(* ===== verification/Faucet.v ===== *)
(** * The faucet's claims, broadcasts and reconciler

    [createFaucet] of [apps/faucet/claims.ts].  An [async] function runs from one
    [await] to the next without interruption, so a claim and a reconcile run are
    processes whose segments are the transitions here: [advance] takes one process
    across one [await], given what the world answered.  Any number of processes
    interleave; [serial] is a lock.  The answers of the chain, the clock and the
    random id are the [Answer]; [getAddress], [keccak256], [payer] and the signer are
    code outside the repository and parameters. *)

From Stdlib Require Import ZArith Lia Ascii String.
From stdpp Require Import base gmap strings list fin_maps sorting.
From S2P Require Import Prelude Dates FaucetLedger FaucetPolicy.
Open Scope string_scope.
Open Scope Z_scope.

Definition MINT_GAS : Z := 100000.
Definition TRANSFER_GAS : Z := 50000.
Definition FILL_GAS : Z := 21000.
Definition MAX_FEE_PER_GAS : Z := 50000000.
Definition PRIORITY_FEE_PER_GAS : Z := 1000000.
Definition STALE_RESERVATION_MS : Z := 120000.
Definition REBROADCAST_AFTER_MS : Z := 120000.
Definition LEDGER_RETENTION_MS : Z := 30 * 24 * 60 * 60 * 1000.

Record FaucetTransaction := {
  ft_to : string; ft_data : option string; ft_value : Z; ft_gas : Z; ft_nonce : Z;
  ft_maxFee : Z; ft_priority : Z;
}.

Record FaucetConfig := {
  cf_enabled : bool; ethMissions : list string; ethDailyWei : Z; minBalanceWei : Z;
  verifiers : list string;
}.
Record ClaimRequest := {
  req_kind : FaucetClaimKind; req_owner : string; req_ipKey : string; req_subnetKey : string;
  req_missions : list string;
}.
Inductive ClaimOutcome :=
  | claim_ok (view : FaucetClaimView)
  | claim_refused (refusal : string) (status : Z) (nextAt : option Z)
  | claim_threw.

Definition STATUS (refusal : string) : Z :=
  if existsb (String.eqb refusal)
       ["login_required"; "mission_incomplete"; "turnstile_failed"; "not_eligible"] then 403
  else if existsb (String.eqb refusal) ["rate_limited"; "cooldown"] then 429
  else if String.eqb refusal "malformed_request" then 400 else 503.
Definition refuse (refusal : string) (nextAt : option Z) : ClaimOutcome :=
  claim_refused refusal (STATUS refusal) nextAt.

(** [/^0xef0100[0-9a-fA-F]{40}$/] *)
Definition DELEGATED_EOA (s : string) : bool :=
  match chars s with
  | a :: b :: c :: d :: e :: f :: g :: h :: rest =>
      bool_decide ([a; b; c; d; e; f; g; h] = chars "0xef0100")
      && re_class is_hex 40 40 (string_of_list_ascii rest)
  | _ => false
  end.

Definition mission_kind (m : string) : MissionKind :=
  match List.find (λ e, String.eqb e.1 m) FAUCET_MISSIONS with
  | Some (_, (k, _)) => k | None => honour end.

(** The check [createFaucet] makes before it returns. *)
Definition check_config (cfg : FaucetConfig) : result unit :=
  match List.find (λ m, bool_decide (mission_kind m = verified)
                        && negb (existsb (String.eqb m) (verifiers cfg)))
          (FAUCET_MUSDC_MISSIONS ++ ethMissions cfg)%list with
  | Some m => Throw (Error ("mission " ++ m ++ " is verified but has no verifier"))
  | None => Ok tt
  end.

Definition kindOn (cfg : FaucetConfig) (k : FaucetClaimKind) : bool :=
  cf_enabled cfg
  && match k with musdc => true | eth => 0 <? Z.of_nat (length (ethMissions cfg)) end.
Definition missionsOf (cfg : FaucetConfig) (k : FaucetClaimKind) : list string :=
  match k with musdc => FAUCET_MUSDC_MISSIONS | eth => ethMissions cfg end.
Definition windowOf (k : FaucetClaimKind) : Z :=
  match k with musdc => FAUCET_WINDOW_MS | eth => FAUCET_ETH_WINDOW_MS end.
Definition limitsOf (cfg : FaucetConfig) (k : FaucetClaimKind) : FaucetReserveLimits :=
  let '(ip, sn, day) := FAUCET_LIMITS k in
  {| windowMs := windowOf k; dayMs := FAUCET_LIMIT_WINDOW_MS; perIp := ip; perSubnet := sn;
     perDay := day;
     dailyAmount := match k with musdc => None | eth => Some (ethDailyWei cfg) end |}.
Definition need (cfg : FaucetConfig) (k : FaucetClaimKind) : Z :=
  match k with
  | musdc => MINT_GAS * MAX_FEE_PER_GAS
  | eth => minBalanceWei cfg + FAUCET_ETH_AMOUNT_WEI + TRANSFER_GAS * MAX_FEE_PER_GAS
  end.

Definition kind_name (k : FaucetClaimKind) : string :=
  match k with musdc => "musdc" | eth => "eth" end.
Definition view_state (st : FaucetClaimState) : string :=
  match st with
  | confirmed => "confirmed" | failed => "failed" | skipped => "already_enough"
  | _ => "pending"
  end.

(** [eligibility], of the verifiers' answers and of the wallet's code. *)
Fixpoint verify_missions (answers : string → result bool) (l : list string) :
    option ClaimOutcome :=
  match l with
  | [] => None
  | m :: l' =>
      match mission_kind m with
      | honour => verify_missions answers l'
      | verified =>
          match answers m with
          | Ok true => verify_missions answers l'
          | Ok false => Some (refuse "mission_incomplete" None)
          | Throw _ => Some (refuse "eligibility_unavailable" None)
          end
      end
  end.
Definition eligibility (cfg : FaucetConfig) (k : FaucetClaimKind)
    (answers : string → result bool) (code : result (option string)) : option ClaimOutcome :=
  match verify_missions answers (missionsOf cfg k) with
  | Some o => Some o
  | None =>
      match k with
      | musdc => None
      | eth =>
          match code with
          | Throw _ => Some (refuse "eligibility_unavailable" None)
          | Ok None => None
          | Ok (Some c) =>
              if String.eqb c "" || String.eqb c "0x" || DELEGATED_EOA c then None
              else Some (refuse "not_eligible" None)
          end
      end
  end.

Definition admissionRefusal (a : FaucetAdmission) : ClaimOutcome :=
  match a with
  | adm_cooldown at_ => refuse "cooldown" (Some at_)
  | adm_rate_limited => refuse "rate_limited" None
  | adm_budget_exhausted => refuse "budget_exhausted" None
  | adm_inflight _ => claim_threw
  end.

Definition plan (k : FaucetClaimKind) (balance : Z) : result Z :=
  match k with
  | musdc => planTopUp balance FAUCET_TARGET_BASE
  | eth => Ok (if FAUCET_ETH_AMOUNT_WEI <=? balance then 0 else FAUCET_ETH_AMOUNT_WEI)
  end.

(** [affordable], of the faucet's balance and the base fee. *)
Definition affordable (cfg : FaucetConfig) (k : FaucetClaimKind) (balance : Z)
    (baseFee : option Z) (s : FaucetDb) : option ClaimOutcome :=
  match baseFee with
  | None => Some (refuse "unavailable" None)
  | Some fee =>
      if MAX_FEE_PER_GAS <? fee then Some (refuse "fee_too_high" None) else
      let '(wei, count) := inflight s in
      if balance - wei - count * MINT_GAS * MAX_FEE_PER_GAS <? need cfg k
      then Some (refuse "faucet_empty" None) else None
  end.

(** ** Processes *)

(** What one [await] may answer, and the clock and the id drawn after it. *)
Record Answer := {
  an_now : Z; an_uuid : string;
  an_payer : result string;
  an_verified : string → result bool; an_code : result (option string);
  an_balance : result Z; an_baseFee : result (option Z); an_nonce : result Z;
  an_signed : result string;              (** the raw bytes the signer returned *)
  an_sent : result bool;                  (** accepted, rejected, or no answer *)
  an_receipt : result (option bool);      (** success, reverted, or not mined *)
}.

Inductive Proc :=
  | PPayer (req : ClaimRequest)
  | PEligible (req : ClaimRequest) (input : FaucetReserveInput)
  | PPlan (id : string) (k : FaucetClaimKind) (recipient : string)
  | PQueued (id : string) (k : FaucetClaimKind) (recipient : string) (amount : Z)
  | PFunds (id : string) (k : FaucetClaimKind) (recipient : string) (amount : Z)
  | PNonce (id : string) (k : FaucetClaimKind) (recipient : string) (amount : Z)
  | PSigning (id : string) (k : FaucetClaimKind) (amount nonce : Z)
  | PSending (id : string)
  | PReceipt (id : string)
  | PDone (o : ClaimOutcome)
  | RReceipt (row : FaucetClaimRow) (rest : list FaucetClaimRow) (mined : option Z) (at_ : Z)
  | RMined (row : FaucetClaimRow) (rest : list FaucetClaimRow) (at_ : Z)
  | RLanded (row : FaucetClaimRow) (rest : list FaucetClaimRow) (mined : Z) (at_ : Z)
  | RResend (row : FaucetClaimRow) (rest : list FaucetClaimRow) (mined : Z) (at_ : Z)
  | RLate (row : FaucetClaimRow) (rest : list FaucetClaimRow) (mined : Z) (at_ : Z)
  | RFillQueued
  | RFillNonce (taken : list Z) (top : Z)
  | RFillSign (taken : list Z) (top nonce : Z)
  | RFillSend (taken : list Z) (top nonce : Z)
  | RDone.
...
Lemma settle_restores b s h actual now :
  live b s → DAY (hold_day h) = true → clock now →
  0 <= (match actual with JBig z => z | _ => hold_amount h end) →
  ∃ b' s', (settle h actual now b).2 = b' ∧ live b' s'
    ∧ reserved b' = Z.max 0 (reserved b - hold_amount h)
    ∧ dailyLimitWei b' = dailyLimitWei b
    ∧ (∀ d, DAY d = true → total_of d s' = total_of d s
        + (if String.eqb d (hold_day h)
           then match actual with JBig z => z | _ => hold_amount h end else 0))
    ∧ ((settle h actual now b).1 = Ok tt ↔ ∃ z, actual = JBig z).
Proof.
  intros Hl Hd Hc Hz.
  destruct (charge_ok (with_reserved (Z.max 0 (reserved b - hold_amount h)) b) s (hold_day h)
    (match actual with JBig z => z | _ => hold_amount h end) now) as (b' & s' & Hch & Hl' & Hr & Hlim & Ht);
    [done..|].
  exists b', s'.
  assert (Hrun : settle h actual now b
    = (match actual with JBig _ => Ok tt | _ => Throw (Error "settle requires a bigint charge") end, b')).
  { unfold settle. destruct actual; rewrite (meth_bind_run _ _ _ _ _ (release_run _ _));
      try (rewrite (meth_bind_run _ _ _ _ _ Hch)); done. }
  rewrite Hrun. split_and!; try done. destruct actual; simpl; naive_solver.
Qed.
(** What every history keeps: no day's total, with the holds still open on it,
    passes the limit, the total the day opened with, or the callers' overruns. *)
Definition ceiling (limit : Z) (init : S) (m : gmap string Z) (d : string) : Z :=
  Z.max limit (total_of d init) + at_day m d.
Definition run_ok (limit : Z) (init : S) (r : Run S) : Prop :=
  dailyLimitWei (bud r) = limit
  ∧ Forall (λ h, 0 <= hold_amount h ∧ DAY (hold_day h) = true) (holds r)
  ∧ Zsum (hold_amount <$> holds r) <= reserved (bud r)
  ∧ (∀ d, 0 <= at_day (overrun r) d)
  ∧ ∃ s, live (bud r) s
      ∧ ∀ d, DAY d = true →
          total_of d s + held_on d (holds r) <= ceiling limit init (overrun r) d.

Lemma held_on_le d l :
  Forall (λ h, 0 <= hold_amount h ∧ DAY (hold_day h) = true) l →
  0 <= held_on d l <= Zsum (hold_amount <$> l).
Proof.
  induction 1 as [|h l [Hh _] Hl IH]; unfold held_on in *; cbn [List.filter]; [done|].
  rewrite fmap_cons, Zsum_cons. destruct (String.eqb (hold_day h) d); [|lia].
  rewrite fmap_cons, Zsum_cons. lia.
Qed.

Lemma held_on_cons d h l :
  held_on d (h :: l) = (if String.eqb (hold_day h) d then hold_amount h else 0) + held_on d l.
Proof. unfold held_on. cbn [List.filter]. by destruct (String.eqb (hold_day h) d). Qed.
--
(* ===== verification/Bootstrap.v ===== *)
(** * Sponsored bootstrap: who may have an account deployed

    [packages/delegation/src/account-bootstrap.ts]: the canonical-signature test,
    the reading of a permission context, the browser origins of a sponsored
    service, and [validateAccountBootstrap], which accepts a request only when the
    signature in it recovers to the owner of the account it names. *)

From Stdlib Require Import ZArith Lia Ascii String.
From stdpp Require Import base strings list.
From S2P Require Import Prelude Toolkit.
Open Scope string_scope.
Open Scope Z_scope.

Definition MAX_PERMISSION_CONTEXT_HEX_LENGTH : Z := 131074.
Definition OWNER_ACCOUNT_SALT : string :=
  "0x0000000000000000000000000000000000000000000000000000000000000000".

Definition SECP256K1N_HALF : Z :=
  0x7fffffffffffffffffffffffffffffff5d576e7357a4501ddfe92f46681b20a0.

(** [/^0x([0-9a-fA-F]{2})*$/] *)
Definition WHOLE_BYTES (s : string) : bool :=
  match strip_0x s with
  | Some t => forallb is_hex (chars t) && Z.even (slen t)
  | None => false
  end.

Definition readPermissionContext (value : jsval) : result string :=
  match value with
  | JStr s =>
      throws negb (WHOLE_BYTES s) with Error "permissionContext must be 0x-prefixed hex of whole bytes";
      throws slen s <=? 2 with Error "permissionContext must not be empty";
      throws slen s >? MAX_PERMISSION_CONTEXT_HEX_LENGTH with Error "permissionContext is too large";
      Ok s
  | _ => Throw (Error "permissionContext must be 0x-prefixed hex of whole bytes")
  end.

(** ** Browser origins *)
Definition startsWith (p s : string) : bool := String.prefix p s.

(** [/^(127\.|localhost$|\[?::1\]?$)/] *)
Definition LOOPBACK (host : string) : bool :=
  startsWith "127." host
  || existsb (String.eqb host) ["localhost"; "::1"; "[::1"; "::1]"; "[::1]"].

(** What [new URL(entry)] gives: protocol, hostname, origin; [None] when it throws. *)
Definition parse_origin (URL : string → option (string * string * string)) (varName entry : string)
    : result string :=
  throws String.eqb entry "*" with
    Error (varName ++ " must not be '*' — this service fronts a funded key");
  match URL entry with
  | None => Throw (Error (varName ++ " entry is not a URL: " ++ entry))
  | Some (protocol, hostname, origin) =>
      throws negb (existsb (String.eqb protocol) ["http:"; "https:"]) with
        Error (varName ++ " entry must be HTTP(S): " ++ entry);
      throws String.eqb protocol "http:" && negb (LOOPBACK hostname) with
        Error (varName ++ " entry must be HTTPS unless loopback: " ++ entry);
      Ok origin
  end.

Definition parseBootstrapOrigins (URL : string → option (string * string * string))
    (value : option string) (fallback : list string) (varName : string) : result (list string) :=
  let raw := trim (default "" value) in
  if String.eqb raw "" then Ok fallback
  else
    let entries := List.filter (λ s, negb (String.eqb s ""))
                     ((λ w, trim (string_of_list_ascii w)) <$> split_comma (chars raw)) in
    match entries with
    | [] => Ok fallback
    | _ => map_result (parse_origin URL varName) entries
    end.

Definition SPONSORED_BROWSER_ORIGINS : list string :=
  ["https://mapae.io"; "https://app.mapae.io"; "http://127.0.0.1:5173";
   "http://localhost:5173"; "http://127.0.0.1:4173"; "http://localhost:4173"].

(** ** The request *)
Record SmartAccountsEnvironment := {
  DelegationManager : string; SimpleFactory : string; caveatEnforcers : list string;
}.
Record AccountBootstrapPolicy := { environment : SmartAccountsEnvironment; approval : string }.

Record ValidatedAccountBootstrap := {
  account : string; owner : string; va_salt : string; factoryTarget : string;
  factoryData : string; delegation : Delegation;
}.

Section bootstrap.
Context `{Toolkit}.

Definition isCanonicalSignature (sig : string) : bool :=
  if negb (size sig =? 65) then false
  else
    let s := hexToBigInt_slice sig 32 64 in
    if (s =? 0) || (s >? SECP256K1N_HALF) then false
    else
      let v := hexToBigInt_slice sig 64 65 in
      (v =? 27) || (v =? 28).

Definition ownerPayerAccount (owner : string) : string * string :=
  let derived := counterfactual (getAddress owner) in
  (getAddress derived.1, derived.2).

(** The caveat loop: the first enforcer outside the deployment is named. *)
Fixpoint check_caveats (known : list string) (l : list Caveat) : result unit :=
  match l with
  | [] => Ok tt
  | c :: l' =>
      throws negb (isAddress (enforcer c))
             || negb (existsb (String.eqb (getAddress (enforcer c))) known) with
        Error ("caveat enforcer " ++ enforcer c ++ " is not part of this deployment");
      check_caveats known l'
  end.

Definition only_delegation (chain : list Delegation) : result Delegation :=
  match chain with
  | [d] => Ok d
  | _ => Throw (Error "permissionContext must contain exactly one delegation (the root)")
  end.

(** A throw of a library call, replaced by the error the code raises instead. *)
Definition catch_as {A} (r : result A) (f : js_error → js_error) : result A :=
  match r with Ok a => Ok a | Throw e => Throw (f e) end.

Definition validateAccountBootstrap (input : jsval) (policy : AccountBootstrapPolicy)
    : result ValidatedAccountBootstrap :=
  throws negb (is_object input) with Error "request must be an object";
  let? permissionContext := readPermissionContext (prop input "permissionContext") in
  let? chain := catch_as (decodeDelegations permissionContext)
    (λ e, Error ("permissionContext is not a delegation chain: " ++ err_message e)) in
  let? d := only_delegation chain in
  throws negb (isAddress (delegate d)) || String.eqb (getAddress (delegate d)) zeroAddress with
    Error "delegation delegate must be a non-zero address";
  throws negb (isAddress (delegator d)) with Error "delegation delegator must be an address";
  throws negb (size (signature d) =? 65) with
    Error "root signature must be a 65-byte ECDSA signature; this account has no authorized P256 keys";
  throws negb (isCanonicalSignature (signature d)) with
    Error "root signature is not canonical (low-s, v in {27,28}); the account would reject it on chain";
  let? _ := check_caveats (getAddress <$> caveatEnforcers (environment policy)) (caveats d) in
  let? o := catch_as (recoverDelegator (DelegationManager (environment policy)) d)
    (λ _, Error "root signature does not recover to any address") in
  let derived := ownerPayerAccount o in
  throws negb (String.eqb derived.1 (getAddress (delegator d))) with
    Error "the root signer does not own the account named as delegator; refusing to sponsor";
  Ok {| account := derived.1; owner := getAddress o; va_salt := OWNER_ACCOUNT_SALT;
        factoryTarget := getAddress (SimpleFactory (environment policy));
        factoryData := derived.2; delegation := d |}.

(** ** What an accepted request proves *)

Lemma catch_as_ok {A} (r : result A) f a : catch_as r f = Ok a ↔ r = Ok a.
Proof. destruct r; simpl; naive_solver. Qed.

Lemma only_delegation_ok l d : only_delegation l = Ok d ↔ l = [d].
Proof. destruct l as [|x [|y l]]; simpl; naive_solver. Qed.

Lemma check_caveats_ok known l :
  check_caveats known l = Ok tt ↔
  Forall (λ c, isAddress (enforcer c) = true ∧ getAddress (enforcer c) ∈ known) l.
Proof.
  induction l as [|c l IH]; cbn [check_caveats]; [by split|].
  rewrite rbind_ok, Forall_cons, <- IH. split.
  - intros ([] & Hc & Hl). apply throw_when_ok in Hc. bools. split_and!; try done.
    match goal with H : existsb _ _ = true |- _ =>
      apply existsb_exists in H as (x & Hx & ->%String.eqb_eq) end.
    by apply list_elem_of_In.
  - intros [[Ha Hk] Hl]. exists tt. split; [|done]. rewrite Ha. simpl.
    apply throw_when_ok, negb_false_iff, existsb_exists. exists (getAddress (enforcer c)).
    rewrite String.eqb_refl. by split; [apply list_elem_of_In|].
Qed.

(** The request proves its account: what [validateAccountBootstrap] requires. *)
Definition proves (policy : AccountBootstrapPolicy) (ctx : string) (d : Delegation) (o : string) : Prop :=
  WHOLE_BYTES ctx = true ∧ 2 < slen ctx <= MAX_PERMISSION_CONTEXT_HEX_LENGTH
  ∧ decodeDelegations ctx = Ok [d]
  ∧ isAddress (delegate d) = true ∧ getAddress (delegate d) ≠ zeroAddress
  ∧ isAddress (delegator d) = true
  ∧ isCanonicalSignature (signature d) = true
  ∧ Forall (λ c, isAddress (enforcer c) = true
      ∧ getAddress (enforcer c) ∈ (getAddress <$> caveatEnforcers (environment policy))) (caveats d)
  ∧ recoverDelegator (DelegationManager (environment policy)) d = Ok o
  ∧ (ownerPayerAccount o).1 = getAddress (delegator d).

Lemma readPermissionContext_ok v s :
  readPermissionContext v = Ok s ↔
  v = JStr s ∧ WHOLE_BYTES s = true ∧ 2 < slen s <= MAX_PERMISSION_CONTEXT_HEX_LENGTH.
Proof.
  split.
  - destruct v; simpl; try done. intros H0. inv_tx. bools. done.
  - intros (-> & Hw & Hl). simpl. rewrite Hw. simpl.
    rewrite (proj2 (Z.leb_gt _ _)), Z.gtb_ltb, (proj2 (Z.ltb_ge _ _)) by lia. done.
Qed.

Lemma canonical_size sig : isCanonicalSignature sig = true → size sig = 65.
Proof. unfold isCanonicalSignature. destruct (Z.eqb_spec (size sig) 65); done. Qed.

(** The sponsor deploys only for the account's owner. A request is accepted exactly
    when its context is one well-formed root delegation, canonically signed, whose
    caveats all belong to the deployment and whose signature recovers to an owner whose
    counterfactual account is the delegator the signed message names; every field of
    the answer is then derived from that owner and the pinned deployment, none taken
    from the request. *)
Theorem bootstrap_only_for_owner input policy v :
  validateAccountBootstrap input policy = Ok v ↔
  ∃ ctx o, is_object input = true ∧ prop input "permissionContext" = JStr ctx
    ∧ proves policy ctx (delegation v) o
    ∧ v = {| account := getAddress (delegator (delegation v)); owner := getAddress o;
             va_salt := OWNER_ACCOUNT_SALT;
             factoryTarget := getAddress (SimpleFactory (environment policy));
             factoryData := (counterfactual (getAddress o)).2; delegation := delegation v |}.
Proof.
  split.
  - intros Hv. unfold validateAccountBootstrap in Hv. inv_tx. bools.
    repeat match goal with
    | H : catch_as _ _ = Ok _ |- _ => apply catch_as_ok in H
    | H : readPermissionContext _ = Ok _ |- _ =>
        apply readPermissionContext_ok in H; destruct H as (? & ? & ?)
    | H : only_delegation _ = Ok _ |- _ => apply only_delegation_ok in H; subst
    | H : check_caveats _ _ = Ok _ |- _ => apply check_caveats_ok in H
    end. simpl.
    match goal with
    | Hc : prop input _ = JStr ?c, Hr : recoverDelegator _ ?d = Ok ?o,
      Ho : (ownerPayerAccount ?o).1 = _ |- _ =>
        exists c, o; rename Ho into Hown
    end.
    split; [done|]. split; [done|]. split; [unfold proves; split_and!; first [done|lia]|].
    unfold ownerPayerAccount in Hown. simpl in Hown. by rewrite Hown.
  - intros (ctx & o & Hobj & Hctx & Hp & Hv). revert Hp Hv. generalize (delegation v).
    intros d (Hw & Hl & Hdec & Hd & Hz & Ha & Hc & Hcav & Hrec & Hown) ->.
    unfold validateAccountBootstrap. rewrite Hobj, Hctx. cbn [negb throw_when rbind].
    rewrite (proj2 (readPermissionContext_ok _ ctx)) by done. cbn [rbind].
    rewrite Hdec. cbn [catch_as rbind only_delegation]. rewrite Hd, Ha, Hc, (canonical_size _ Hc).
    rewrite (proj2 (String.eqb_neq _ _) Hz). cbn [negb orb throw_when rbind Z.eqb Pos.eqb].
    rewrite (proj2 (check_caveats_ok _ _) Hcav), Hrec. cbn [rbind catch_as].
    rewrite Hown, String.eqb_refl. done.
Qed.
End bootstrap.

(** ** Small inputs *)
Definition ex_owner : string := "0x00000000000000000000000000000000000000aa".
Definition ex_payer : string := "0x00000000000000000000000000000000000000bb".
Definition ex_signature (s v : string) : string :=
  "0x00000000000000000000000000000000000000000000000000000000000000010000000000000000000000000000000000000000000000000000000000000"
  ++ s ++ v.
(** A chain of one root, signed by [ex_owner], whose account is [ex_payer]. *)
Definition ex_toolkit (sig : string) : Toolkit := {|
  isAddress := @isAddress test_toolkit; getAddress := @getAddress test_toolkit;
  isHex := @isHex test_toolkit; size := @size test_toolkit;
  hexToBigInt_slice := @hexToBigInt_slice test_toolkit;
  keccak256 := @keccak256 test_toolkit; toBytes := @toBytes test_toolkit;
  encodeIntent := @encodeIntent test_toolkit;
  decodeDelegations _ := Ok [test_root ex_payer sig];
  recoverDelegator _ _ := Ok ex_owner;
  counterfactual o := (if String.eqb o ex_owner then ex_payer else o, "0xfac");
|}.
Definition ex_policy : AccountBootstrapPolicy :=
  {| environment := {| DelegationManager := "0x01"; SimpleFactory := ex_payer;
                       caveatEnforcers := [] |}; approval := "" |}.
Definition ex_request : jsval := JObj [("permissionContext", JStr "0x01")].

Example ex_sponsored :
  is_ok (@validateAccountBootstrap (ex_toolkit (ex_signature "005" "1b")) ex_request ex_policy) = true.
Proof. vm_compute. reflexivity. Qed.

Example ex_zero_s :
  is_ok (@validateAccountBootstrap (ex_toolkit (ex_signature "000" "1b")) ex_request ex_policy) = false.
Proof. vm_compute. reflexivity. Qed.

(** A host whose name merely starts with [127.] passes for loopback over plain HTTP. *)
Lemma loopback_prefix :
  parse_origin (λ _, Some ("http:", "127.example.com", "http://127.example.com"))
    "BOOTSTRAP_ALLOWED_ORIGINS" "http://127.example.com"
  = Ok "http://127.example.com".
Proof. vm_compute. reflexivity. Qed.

» **WORK INSTRUCTION**: Print exactly the lines above from the one with "random id are" to the one with "ft_to : string;", including both.

» **REPLY TO THE EXERCISE**:
    random id are the [Answer]; [getAddress], [keccak256], [payer] and the signer are
    code outside the repository and parameters. *)

From Stdlib Require Import ZArith Lia Ascii String.
From stdpp Require Import base gmap strings list fin_maps sorting.
From S2P Require Import Prelude Dates FaucetLedger FaucetPolicy.
Open Scope string_scope.
Open Scope Z_scope.

Definition MINT_GAS : Z := 100000.
Definition TRANSFER_GAS : Z := 50000.
Definition FILL_GAS : Z := 21000.
Definition MAX_FEE_PER_GAS : Z := 50000000.
Definition PRIORITY_FEE_PER_GAS : Z := 1000000.
Definition STALE_RESERVATION_MS : Z := 120000.
Definition REBROADCAST_AFTER_MS : Z := 120000.
Definition LEDGER_RETENTION_MS : Z := 30 * 24 * 60 * 60 * 1000.

Record FaucetTransaction := {
  ft_to : string; ft_data : option string; ft_value : Z; ft_gas : Z; ft_nonce : Z;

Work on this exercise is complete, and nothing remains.